8- Preventing incidents by detecting vulnerabilities
Although there is a lot of work to prevent incidents and detect vulnerabilities, services will never be fully protected. As IoT systems encompass many services, devices, applications and communication protocols, this leads to complexity in detecting vulnerabilities. In this way, a monitoring of network communication and logs activities, in addition to having a team of pentest to carry out attacks on systems to identify possible vulnerabilities and thus apply the appropriate fixes and implement an incident detection and notification system.
9- Manage vulnerabilities
It is a big challenge to manage how a vulnerability can be rebounded and how a breach can be impacted due to the complexities of IoT systems.
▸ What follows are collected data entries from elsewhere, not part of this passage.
(** * Arrow Flight CLI client: shallow embedding and verified properties

    The development follows the source modules of the client:

    - [FlightClient] (flight-client.js): descriptor construction
      ([getFlightInfo]), the streamed fetch ([doGet]), the two-phase
      query ([queryDataset]) and the liveness probe ([checkHealth]);
    - [LoadTester] (load-tester.js): the metrics computation
      ([calculateMetrics]), the bounded-concurrency loop
      ([runLoadTest]), the latter as a small event-loop machine with
      promises, reactions and a FIFO micro-task queue, and the single
      request it issues ([singleRequest]);
    - the command line (entry point): the tenant list of the load test
      ([loadTest_tenants]) and the query command ([cmdQuery]).

    Conventions.  A finite double is written as the rational it is
    ([Q]).  The sum and the quotients of [calculateMetrics] are
    rounded to binary64 with the Standard Library's [SpecFloat], and
    what is not finite has its own constructors in [number]; the
    readings of the clock and their differences are kept as exact
    rationals.  A Buffer is the sequence of its bytes, written as a
    [string] (one character per byte).  [undefined] / [null] / a
    missing field is [None]. *)

From Stdlib Require Import QArith Qround Sorted Lqa SpecFloat Ascii.
From stdpp Require Import base decidable option list strings pretty sorting.

Open Scope string_scope.
Open Scope list_scope.

(* ===================================================================== *)
(** * JavaScript values used by the client                                *)
(* ===================================================================== *)

(** A Number: a finite binary64 value, written as the rational it
    is, an infinity or NaN. *)
Inductive number : Type :=
| Num (q : Q)
| PInf
| NInf
| NaN.
(** * Computer-Emulator-cpp: memory regions, the SWI gateway and the
      assembler preprocessor, embedded and checked against the design
      document.

    The development follows the sources:
    - [Memory]      core/emulator32bit/src/Memory.cpp
    - [Swi]         core/emulator32bit/src/software_interrupt.cpp
    - [Tokenizer]   src/AssemblerV3/Tokenizer.h
    - [Preprocessor] src/AssemblerV3/Preprocess/PreprocessorV3.cpp
    - [StringUtil]  src/util/StringUtil.h
    - [ByteWriter]  core/util/include/util/File.h

    Machine integers are values of [Z] with the wrap-around written out:
    [word] is the 32-bit unsigned type, [byte] the 8-bit unsigned type. *)

From Stdlib Require Import ZArith Lia Ascii String.
From stdpp Require Import base option list gmap strings.

Local Open Scope Z_scope.

(** ** Machine arithmetic shared by the emulator modules *)

Definition wrap32 (z : Z) : Z := z mod 2 ^ 32.
Definition wrap8 (z : Z) : Z := z mod 2 ^ 8.

(** [val <<= 8; val += b] on a [word]: the step of every loop that
    assembles a value from bytes. *)
Definition shift_in (val b : Z) : Z := wrap32 (wrap32 (Z.shiftl val 8) + b).

(** The bytes of [value], least significant first, and the value a list
    of bytes assembles to when each byte is shifted in after the
    previous ones. *)
Definition le_bytes (n : Z) (value : Z) : list Z :=
  (fun j => Z.land (Z.shiftr value (8 * j)) 255) <$> seqZ 0 n.
Definition shifted_in (bytes : list Z) : Z := fold_left shift_in bytes 0.

(** * Memory.cpp *)

Module Memory.

(** Memory.h is not among the sources.  The exception records carry the
    fields Memory.cpp assigns; [AOK] stands for the state of a record no
    access has faulted on. *)
Inductive ExceptionType := AOK | OUT_OF_BOUNDS_ADDRESS | ACCESS_DENIED.

Record MemoryReadException := mkReadException {
  r_type : ExceptionType;
  r_address : Z
}.

Record MemoryWriteException := mkWriteException {
  w_type : ExceptionType;
  w_address : Z;
  w_value : Z;
  w_num_bytes : Z
}.

(** The object state of [class Memory]: [data] is the array allocated by
    [new byte[mem_size]]. *)
Record Memory := mkMemory {
  mem_size : Z;
  lo_addr : Z;
  hi_addr : Z;
  data : list Z
}.

(** The constructor's assertions and its allocation. *)
Definition constructed (m : Memory) : Prop :=
  0 <= lo_addr m /\ lo_addr m <= hi_addr m /\ hi_addr m < 2 ^ 32 /\
  mem_size m = wrap32 (hi_addr m - lo_addr m + 1) /\
  Z.of_nat (length (data m)) = mem_size m /\
  Forall (fun b => 0 <= b < 2 ^ 8) (data m).

Definition in_bounds (m : Memory) (address : Z) : bool :=
  (lo_addr m <=? address) && (address <=? hi_addr m).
Before anything else, it is necessary to identify which users and devices were affected, which services were accessed or compromised and after this analysis, take immediate mitigating actions. Devices can be temporarily disabled or isolated by “device management” until the problem is remedied. This feature is indicated in case of essential devices of gateway, thus limiting potential damages or service interruptions. It can also be automatically applied a rules engine with rules based on vulnerability management policies.
10- Predict and avoid security issues
In IoT, applying effective security intelligence becomes a major challenge, as this intelligence not only helps in detecting and mitigating problems, but is also used to proactively predict and protect security threats. Which proves to be a very effective tool in combating system breaches.
Other approaches are also used, such as tools for:
- Monitoring – that through them it is possible to identify the actions that are taking place within the IoT systems in real time and;
- Analysis – which can help managers in making strategic decisions. The objective of these approaches is to maintain as little human contact as possible and to make use of algorithms to adapt it. Since maintaining manual services in a continuous and controlled manner, it becomes a very difficult task.
It is concluded that maintaining the security of IoT systems can generate some challenges, but applying approaches that help to keep the environment safe is extremely important in combating vulnerabilities, risks, breaches and incidents. In addition, it cannot have space for negligence related to safety, it must be analyzed as a priority factor, aiming to create a structure and processes to ensure that the risks are corrected and mitigated prior to their materialization. For this reason, it is essential to have a management with an aligned strategy, make use of best practices and keep systems in compliance, as it will help in the effectiveness of secure services and control in maintaining high availability.
Remember, the challenges do not stop, many new things will come and with them many other efforts.